§ **Task instructions**
Scan the entries below and extract each line with the word "pose" in it.

§ **Data supplied**
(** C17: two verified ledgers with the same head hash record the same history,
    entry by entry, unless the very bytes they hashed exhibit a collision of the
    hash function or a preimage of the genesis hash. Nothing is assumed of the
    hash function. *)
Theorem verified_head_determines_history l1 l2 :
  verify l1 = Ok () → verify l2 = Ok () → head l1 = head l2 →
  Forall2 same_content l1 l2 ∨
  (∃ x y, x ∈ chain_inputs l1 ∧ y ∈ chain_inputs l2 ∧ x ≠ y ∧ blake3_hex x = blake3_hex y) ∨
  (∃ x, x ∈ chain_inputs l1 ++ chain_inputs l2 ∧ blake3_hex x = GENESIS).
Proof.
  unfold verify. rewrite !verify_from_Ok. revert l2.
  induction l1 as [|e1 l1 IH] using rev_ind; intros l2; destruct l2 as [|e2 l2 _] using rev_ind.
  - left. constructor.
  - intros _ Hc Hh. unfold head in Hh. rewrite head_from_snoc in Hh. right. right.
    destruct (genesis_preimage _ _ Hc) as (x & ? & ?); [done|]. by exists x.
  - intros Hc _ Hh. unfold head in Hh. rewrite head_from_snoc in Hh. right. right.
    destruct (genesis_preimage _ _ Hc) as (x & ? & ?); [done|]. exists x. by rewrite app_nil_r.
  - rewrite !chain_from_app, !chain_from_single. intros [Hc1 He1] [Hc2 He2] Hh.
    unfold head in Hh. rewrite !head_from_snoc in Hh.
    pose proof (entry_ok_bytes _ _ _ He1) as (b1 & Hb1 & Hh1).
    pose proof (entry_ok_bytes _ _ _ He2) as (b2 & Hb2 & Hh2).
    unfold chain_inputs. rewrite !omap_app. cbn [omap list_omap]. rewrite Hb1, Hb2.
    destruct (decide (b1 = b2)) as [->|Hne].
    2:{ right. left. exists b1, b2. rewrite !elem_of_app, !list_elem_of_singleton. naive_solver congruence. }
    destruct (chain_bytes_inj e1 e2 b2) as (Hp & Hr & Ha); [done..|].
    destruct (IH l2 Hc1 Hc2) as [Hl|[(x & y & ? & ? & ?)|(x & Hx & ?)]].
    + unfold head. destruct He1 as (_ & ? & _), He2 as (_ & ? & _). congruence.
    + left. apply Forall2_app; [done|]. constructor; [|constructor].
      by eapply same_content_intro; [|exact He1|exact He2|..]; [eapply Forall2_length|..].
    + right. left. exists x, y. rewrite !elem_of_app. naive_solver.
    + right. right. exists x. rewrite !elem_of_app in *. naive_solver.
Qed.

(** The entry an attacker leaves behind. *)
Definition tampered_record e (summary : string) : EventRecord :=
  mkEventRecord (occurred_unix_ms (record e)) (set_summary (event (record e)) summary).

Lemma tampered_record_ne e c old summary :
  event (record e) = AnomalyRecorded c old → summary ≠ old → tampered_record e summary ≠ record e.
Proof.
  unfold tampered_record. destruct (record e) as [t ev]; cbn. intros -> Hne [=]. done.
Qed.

§ **Problem solution**
    pose proof (entry_ok_bytes _ _ _ He1) as (b1 & Hb1 & Hh1).
    pose proof (entry_ok_bytes _ _ _ He2) as (b2 & Hb2 & Hh2).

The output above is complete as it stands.